Friday, September 3, 2010
Understanding
I always tried to give others the benefit of the doubt but I am starting to believe that most have to touch a stove to know it's hot. I wanted to believe that to some degree someone might know that after losing two children a mom's anger might be hard to explain. That waking one morning after you missed your alarm to feed your two week old baby girl, to find her cold and lifeless, blood coming from her nose, to watch your mom work for what seemed a lifetime breathing air back in her lungs, knowing all of the time that she was gone , and somehow you made it through, that you found your way back from that abysmal place, some how you found a way to move on to find joy in your life, to love again, to enjoy your children, to think you got six more babies past the stage of wondering if they would live through the night only to be doing what you thought was best for them and keeping them off that horrible bus and driving them to school, not to see that truck, but now responsible for yet another cold lifeless child laying next to you, knowing you would never enjoy his graduation, his marriage, his mission, his first baby, never to feel his arms around me telling me he loves me ever again on this earth.
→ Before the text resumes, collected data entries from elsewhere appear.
Lemma inv_step s ev : inv s -> inv (step s ev).
Proof.
  intros Hinv. pose proof Hinv as [Ht Hf]. destruct ev as [a|dt|id|id]; simpl.
  - split; simpl.
    + rewrite (clearTimeout_inv s Hinv). intros t [<- | []]. simpl.
      split; [reflexivity | lia].
    + intros i Hi. specialize (Hf i Hi). lia.
  - exact Hinv.
  - destruct (find_due id (now s) (timers s)) as [t|] eqn:Hfd; [|exact Hinv].
    destruct (searchFunction (targs t) (lookup_world s)) as [r w'].
    apply find_due_Some in Hfd. destruct Hfd as (Hin & Hid & _).
    assert (Hlt : (id < next_id s)%nat) by (subst id; now apply Ht).
    split; simpl.
    + intros t' Ht'. apply List.filter_In in Ht'. now apply Ht.
    + intros i. rewrite !in_app_iff, !in_ids_app. simpl.
      intros [[H | [<- | []]] | [[H | [<- | []]] | H]]; auto;
        apply Hf; rewrite !in_app_iff; auto.
  - destruct (find_call id (inflight s)) as [p|] eqn:Hfc; [|exact Hinv].
    apply find_call_Some in Hfc. destruct Hfc as (Hin & Hid).
    split; simpl; [exact Ht|].
    intros i. rewrite !in_app_iff, !in_ids_app. simpl.
    intros [H | [H | [H | [<- | []]]]]; apply Hf; rewrite !in_app_iff; auto.
    + apply in_ids_filter in H. auto.
    + right. left. now apply in_ids.
Qed.

Lemma inv_run evs s : inv s -> inv (run evs s).
Proof.
  revert s. induction evs as [|ev evs IH]; intros s H; [exact H|].
  simpl. apply IH. now apply inv_step.
Qed.

Lemma dead_step i s ev : dead i s -> dead i (step s ev).
Proof.
  intros (Ht & Hr & Hf & Hd & Hlt). destruct ev as [a|dt|id|id]; simpl.
  - unfold dead; simpl. refine (conj _ (conj Hr (conj Hf (conj Hd _)))); [|lia].
    unfold timer_ids. rewrite map_app, in_app_iff. intros [H | [H | []]].
    + now apply Ht, clearTimeout_subset with (h := timeoutId s).
    + simpl in H. lia.
  - unfold dead; simpl. auto.
  - destruct (find_due id (now s) (timers s)) as [t|] eqn:Hfd;
      [|unfold dead; auto].
    destruct (searchFunction (targs t) (lookup_world s)) as [r w'].
    apply find_due_Some in Hfd. destruct Hfd as (Hin & Hid & _).
    assert (Hne : id <> i).
    { intros ->. apply Ht. rewrite <- Hid. now apply in_timer_ids. }
    unfold dead; simpl. repeat split; auto.
    + intros H. apply in_timer_ids_filter in H. now apply Ht.
    + rewrite in_ids_app. simpl. intros [H | [H | []]]; auto.
    + rewrite in_ids_app. simpl. intros [H | [H | []]]; auto.
  - destruct (find_call id (inflight s)) as [p|] eqn:Hfc;
      [|unfold dead; auto].
    apply find_call_Some in Hfc. destruct Hfc as (Hin & Hid).
    unfold dead; simpl. repeat split; auto.
    + intros H. apply in_ids_filter in H. now apply Hf.
    + rewrite in_ids_app. simpl. intros [H | [H | []]]; auto.
      apply Hf. rewrite <- H. now apply in_ids.
Qed.
Lemma randrange_outcome n W r W' :
  randrange n W = (r, W') → heap W' = heap W ∧ (∀ i, r = Ok i → (i < n)%nat).
Proof.
  unfold randrange. case_decide as Hn; intros [= <- <-]; (split; [done|]).
  - done.
  - intros i [= <-]. by apply Nat.mod_upper_bound.
Qed.

Lemma randrange_ok n W :
  n ≠ 0%nat →
  randrange n W
  = (Ok (rnd W (rnd_pos W) mod n)%nat, set_rnd_pos (S (rnd_pos W)) W).
Proof. intros Hn. unfold randrange. by rewrite decide_False. Qed.

(** A write into the first argument is all the agent did. *)
Lemma write_first_confined L rest (m' : solution) W W2 :
  heap W2 = heap W → (L < length (heap W))%nat →
  (length (heap W) ≤ length (heap (mutate L m' W2)))%nat ∧
  (∀ b, b ∉ L :: rest → (b < length (heap W))%nat →
        heap (mutate L m' W2) !! b = heap W !! b) ∧
  (∀ a, Ok L = Ok a → (a < length (heap (mutate L m' W2)))%nat).
Proof.
  intros Hheap HL. unfold mutate. simpl. rewrite Hheap, length_insert.
  split; [done|]. split.
  - intros b Hb _. apply list_lookup_insert_ne. intros ->. apply Hb. by left.
  - by intros a [= <-].
Qed.

Lemma flip_val_confined : confined flip_val.
Proof.
  intros sols W r W' Hlive H. destruct sols as [|L rest]; simpl in H.
  { injection H as <- <-. done. }
  assert (L < length (heap W))%nat as HL by (apply Hlive; by left).
  destruct (randrange _ W) as [[r1|e1] W1] eqn:H1;
    apply randrange_outcome in H1 as [Hh1 _].
  - destruct (randrange _ W1) as [[c|e2] W2] eqn:H2;
      apply randrange_outcome in H2 as [Hh2 _]; injection H as <- <-.
    + apply write_first_confined; [congruence | done].
    + rewrite Hh2, Hh1. done.
  - injection H as <- <-. rewrite Hh1. done.
Qed.

Lemma swap_rows_confined : confined swap_rows.
Proof.
  intros sols W r W' Hlive H. destruct sols as [|L rest]; simpl in H.
  { injection H as <- <-. done. }
  assert (L < length (heap W))%nat as HL by (apply Hlive; by left).
  destruct (randrange _ W) as [[r1|e1] W1] eqn:H1;
    apply randrange_outcome in H1 as [Hh1 _].
  - destruct (randrange _ W1) as [[r2|e2] W2] eqn:H2;
      apply randrange_outcome in H2 as [Hh2 _]; injection H as <- <-.
    + apply write_first_confined; [congruence | done].
    + rewrite Hh2, Hh1. done.
  - injection H as <- <-. rewrite Hh1. done.
Qed.

Lemma run_agent_confined_witness :
  let '(r, E', W') := run_agent "flip_val" env3 world3 in
  live E' W' ∧
  (∀ b, b ∈ (pop env3).*2 → heap W' !! b = heap world3 !! b) ∧
  (∀ e, r = Raise e → E' = env3).
Proof.
  apply (run_agent_confined "flip_val" flip_val 1 env3 world3).
  - apply flip_val_confined.
  - apply env3_live.
  - reflexivity.
Defined.

(** X19: the agents flip_val and swap_rows of assignments.py work on the
    array they are handed: they free nothing, write to no other object
    and return a live reference.  Called with no solution they raise
    IndexError, and on an array without rows they raise ValueError
    before drawing any random number. *)
Theorem flip_val_swap_rows_confined :
  confined flip_val ∧ confined swap_rows ∧
  (∀ W, flip_val [] W = (Raise IndexError, W) ∧
        swap_rows [] W = (Raise IndexError, W)) ∧
  (∀ L rest W, deref W L = [] →
     flip_val (L :: rest) W = (Raise ValueError, W) ∧
     swap_rows (L :: rest) W = (Raise ValueError, W)).
Proof.
  split; [apply flip_val_confined|]. split; [apply swap_rows_confined|].
  split; [done|]. intros L rest W Hm. unfold flip_val, swap_rows. by rewrite Hm.
Qed.

Lemma flip_val_swap_rows_confined_witness :
  flip_val (3%nat :: []) (set_heap (heap world3 ++ [[]]) world3)
  = (Raise ValueError, set_heap (heap world3 ++ [[]]) world3).
Proof.
  apply flip_val_swap_rows_confined. reflexivity.
Defined.

(** ** swap_rows permutes the rows *)

Lemma insert_swap_head {A} (l : list A) j x y :
  l !! j = Some y → y :: <[j := x]> l ≡ₚ x :: l.
Proof.
  revert j. induction l as [|z l IH]; intros [|j] Hj; simplify_eq/=.
  - apply perm_swap.
  - rewrite perm_swap. rewrite (IH j Hj). apply perm_swap.
Qed.

Lemma insert_swap {A} (l : list A) i j a b :
  l !! i = Some a → l !! j = Some b → <[j := a]> (<[i := b]> l) ≡ₚ l.
Proof.
  revert i j. induction l as [|x l IH]; intros [|i] [|j] Hi Hj; simplify_eq/=.
  - done.
  - by apply insert_swap_head.
  - by apply insert_swap_head.
  - f_equiv. by apply IH.
Qed.

(** X20: on an array with at least one row, swap_rows returns the array
    it was handed, after two random draws, with the same rows up to
    their order: the number of rows and every row's contents are kept. *)
Theorem swap_rows_permutes (L : addr) (rest : list addr) (W : World) (m : solution) :
  heap W !! L = Some m → m ≠ [] →
  ∃ m' W', swap_rows (L :: rest) W = (Ok L, W') ∧
    heap W' = <[L := m']> (heap W) ∧
    m' ≡ₚ m ∧
    rnd_pos W' = (rnd_pos W + 2)%nat.
Proof.
  intros HL Hm. assert (deref W L = m) as Hd by (by apply list_lookup_total_correct).
  assert (length m ≠ 0%nat) as Hlen by (by destruct m).
  unfold swap_rows. rewrite Hd, (randrange_ok _ W Hlen). cbv beta iota.
  change (deref (set_rnd_pos (S (rnd_pos W)) W) L) with (deref W L).
  rewrite Hd, (randrange_ok _ _ Hlen). cbv beta iota zeta.
  change (deref (set_rnd_pos ?a (set_rnd_pos ?b W)) L) with (deref W L).
  rewrite Hd.
  eexists _, _. split; [reflexivity|]. split; [done|]. split; [|simpl; lia].
  apply insert_swap; apply list_lookup_lookup_total_lt;
    by apply Nat.mod_upper_bound.
Qed.

Lemma swap_rows_permutes_witness :
  ∃ m' W', swap_rows [1%nat] world3 = (Ok 1%nat, W') ∧
    heap W' = <[1%nat := m']> (heap world3) ∧
    m' ≡ₚ [[1]; [3]] ∧
    rnd_pos W' = (rnd_pos world3 + 2)%nat.
Proof.
  apply (swap_rows_permutes 1%nat [] world3 [[1]; [3]]); [reflexivity | discriminate].
Defined.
Anger is a second emotion to cover up the massive sorrow that still lingers in my heart, the questioning, the self pity that I know that I am putting myself through but sometimes feel helpless to claw my way out of it. To have someone try to explain to me that I have to find what is important in life, all of those things marriages, missions, baby's blessings that I will never experience with my two children. Do you really think I don't know what is important? In some corner of your mind don't you know that I am trying with every cell in my body to swim in this mighty current? Sometimes I may go under and curse the name that has given me these waves but at other times I know this is as a trip to the dentist and it is painful but He loves me and wants me to make it through and that I love Him for keeping his arms around me even though I kick and scream and yell out in agony at the state of my being, my soul, my heart. Why can't you see it?